Der Kleist-Preis, nach dem Büchner- Preis der wichtigste deutsche Literaturpreis, ist nun in dieser prekären Lage: Am Sonntag bei der Verleihung an Emine Özdamar, deutete der Präsident der Kleist-Gesellschaft an, dass sich 2005 mit dem Hauptsponsor, der Kulturstiftung der Deutschen Bank, auch die Behörde von Kulturstaatsministerin Christina Weiss von der Förderung der Nebenkosten zurückziehen wird. Möglicherweise steht der Kleist-Preis kurz vor dem Hungertod.

Noch in der späten Kaiserzeit und dann in der Weimarer Republik, als der Büchner-Preis noch eine Art hessische Volkskunsttrophäe war, entwickelte sich der Kleist-Preis zur wichtigsten literarischen Ehrung der Nation. Die Preisträger Oskar Loerke, Arnold Zweig, Bertolt Brecht, Hans Henny Jahnn und viele andere waren damals Avantgarde und sind heute Kanon. 1932 löste sich die Kleist-Stiftung auf – aus Angst vor einer feindlichen Übernahme durch die damals stark angebräunte Kleist-Gesellschaft. Erst seit 1985 wird der Kleist- Preis wieder vergeben. Und die Preisträger seitdem sind nicht minder illuster: Von Alexander Kluge, Thomas Brasch, Heiner Müller über Barbara Honigmann, Martin Mosebach bis Emine Özdamar reicht die Liste der Geehrten.

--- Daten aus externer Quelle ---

(* ===== verification/Reference.v ===== *)
(** * Reference: a candidate that meets the contract of the spec

    The repository does not contain the submitted module; the spec (its
    section 6 table) states what it must do.  [ref_module] is that
    contract written as a candidate: [register_user] stores a fresh
    zeroed, inactive record and returns the caller's dict; [log_workout]
    raises [ValueError] for an absent user and otherwise adds one workout
    and the calories in place; [calculate_average_calories] divides;
    [generate_progress_report] maps each user to its tier.  The file
    proves that it meets the interface [class_contract] of [Contract.v],
    derives that its report is the all-pass report exactly when the drawn
    names are distinct, runs it on concrete draws, and holds the
    witnesses of the theorems with hypotheses. *)

From Stdlib Require Import QArith Qabs Ascii String.
From stdpp Require Import base list strings gmap sets.
From S2P Require Import Prelude PyCore Literals Random Candidate TestCases Driver Invariant Totality HeapTyping Contract Soundness.

Open Scope string_scope.

Definition value_error (msg : string) : exn := mkExn "ValueError" msg.

(** The tier of a calorie total (spec 4.6; the spec leaves 1000 and 5000
    open, they are put in the middle tier here). *)
Definition tier (calories : Z) : string :=
  if bool_decide (calories < 1000)%Z then "Beginner"
  else if bool_decide (calories <= 5000)%Z then "Intermediate"
  else "Advanced".

(** [fitness_data[user_name] = {'workouts': 0, 'calories': 0,
    'status': 'Inactive'}; return fitness_data] *)
Definition ref_register : method_body := fun args h =>
  match args with
  | [_; VDict l; VStr u] =>
      let '(r, h1) := heap_alloc h (dict_of_list (user_record 0 0 "Inactive")) in
      (Ok (VDict l), heap_update h1 l (dict_set (heap_dict h1 l) u (VDict r)))
  | _ => (Raise (type_error "register_user expects a dict and a str"), h)
  end.

(** [if user_name not in fitness_data: raise ValueError(...)]; then
    [record['workouts'] += 1; record['calories'] += calories_burned]. *)
Definition ref_log_workout : method_body := fun args h =>
  match args with
  | [_; VDict l; VStr u; VInt c] =>
      match dict_lookup (heap_dict h l) u with
      | None => (Raise (value_error "User not found"), h)
      | Some (VDict r) =>
          let d := heap_dict h r in
          match dict_lookup d "workouts", dict_lookup d "calories" with
          | Some (VInt wk), Some (VInt cal) =>
              (Ok (VDict l),
               heap_update h r (dict_set (dict_set d "workouts" (VInt (wk + 1)))
                                         "calories" (VInt (cal + c))))
          | _, _ => (Raise (type_error "malformed user record"), h)
          end
      | Some _ => (Raise (type_error "malformed user record"), h)
      end
  | _ => (Raise (type_error "log_workout expects a dict, a str and an int"), h)
  end.

(** [return record['calories'] / record['workouts']] *)
Definition ref_average : method_body := fun args h =>
  match args with
  | [_; VDict l; VStr u] =>
      match dict_lookup (heap_dict h l) u with
      | Some (VDict r) =>
          let d := heap_dict h r in
          match dict_lookup d "workouts", dict_lookup d "calories" with
          | Some (VInt wk), Some (VInt cal) =>
              if bool_decide (wk = 0)%Z then (Raise (mkExn "ZeroDivisionError" "division by zero"), h)
              else (Ok (VFloat (inject_Z cal / inject_Z wk)%Q), h)
          | _, _ => (Raise (type_error "malformed user record"), h)
          end
      | _ => (Raise (mkExn "KeyError" (str_repr u)), h)
      end
  | _ => (Raise (type_error "calculate_average_calories expects a dict and a str"), h)
  end.

(** [tier(record['calories'])] of one entry of the dataset. *)
Definition ref_tier_of (h : heap) (v : value) : value :=
  match v with
  | VDict r =>
      match dict_lookup (heap_dict h r) "calories" with
      | Some (VInt cal) => VStr (tier cal)
      | _ => VNone
      end
  | _ => VNone
  end.

(** [{user: tier(record['calories']) for user, record in fitness_data.items()}] *)
Definition ref_report : method_body := fun args h =>
  match args with
  | [_; VDict l] =>
      let entries := map (fun '(u, v) => (u, ref_tier_of h v)) (heap_dict h l) in
      let '(r, h1) := heap_alloc h (dict_of_list entries) in (Ok (VDict r), h1)
  | _ => (Raise (type_error "generate_progress_report expects a dict"), h)
  end.

Definition ref_attr (m : string) : attr :=
  if String.eqb m "register_user" then AttrMethod ["fitness_data"; "user_name"] ref_register
  else if String.eqb m "log_workout" then
    AttrMethod ["fitness_data"; "user_name"; "calories_burned"] ref_log_workout
  else if String.eqb m "calculate_average_calories" then
    AttrMethod ["fitness_data"; "user_name"] ref_average
  else if String.eqb m "generate_progress_report" then
    AttrMethod ["fitness_data"] ref_report
  else AttrMissing.

Definition ref_class : tracker_class := {|
  tc_init := fun h => let '(l, h1) := heap_alloc h [] in (Ok (VDict l), h1);
  tc_attr := ref_attr
|}.

Definition ref_module : student_module := {|
  sm_exec := fun h => (Ok (), h);
  sm_tracker := Some ref_class
|}.

(** A module that defines no [FitnessTracker]. *)
Definition empty_module : student_module := {|
  sm_exec := fun h => (Ok (), h);
  sm_tracker := None
|}.

(** The reference class without a [log_workout] method. *)
Definition no_log_class : tracker_class := {|
  tc_init := tc_init ref_class;
  tc_attr := fun m => if String.eqb m "log_workout" then AttrMissing else ref_attr m
|}.

(** The reference class whose [register_user] calls [sys.exit()]. *)
Definition exit_class : tracker_class := {|
  tc_init := tc_init ref_class;
  tc_attr := fun m =>
    if String.eqb m "register_user" then
      AttrMethod ["fitness_data"; "user_name"] (fun _ h => (Raise (mkExn "SystemExit" ""), h))
    else ref_attr m
|}.

Definition exit_module : student_module := {|
  sm_exec := fun h => (Ok (), h);
  sm_tracker := Some exit_class
|}.

(** [register_user] that stores only [{'workouts': 0}] in the caller's
    dict and returns a new dict holding the full record:
    [fitness_data[u] = {'workouts': 0};
     return {u: {'workouts': 0, 'calories': 0, 'status': 'Inactive'}}] *)
Definition partial_register : method_body := fun args h =>
  match args with
  | [_; VDict l; VStr u] =>
      let '(p, h1) := heap_alloc h [("workouts", VInt 0)] in
      let h2 := heap_update h1 l (dict_set (heap_dict h1 l) u (VDict p)) in
      let '(r, h3) := heap_alloc h2 (dict_of_list (user_record 0 0 "Inactive")) in
      let '(res, h4) := heap_alloc h3 [(u, VDict r)] in
      (Ok (VDict res), h4)
  | _ => (Raise (type_error "register_user expects a dict and a str"), h)
  end.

Dass die Deutsche Bank sich zurückzieht, ist nicht zu kritisieren: Sie hatte sich von vornherein auf löbliche fünf Jahre festgelegt. Die Förderungs-Stafette muss nun schleunigst weitergegeben werden. Dass der Bund, wenn sich kein privater Sponsor findet, hier möglicherweise die Chance verpasst, (neben dem Büchner-Preis) eine Art Literatur-Nationalpreis in der besten, auch Weimarer Tradition langfristig zu sichern – das wäre ein trauriges Beispiel einer verfehlten kulturellen Symbolpolitik (siehe Seite 24).